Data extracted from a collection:
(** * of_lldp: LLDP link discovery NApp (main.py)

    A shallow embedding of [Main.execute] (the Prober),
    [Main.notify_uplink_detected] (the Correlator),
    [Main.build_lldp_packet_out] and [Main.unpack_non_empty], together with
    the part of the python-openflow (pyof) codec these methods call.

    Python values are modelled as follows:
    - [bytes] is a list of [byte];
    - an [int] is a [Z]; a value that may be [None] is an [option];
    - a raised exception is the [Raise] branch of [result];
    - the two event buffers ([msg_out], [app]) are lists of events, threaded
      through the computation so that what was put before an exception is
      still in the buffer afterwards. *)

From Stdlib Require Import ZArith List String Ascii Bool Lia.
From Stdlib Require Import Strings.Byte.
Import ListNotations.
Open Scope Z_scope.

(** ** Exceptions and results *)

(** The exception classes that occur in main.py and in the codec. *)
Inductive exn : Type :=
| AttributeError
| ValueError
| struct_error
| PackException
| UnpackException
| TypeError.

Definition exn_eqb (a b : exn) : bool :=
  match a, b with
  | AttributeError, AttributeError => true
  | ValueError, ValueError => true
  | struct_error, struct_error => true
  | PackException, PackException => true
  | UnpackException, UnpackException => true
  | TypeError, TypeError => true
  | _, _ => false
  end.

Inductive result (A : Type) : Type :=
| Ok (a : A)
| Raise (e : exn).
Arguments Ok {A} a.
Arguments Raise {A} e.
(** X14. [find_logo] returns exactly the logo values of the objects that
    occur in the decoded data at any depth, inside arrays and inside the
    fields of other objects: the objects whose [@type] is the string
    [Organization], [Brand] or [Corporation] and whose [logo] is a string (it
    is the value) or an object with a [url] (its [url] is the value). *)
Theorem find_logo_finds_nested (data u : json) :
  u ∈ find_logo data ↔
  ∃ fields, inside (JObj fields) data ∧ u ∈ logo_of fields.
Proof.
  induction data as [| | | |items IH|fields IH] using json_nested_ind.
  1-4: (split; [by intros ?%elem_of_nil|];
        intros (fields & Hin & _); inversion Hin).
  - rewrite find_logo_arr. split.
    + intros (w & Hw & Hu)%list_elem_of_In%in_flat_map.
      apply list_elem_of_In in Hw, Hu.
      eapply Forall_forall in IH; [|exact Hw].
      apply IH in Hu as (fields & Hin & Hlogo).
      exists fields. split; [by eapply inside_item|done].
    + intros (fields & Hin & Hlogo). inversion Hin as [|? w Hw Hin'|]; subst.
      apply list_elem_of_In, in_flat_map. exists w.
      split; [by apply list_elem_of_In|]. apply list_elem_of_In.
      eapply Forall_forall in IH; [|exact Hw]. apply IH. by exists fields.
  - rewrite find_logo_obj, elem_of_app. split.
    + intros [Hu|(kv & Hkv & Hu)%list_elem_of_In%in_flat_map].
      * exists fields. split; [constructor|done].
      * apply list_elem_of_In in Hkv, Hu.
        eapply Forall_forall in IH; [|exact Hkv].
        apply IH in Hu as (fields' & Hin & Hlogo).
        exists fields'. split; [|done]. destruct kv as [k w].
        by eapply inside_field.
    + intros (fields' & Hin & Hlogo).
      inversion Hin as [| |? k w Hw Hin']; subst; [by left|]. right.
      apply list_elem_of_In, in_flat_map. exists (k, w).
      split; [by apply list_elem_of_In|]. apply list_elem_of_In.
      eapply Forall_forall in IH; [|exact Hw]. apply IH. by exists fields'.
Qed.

▸ Instructions for the task: Copy each line of the data that includes the word "intros".

▸ Response area:
  1-4: (split; [by intros ?%elem_of_nil|];
        intros (fields & Hin & _); inversion Hin).
    + intros (w & Hw & Hu)%list_elem_of_In%in_flat_map.
    + intros (fields & Hin & Hlogo). inversion Hin as [|? w Hw Hin'|]; subst.
    + intros [Hu|(kv & Hkv & Hu)%list_elem_of_In%in_flat_map].
    + intros (fields' & Hin & Hlogo).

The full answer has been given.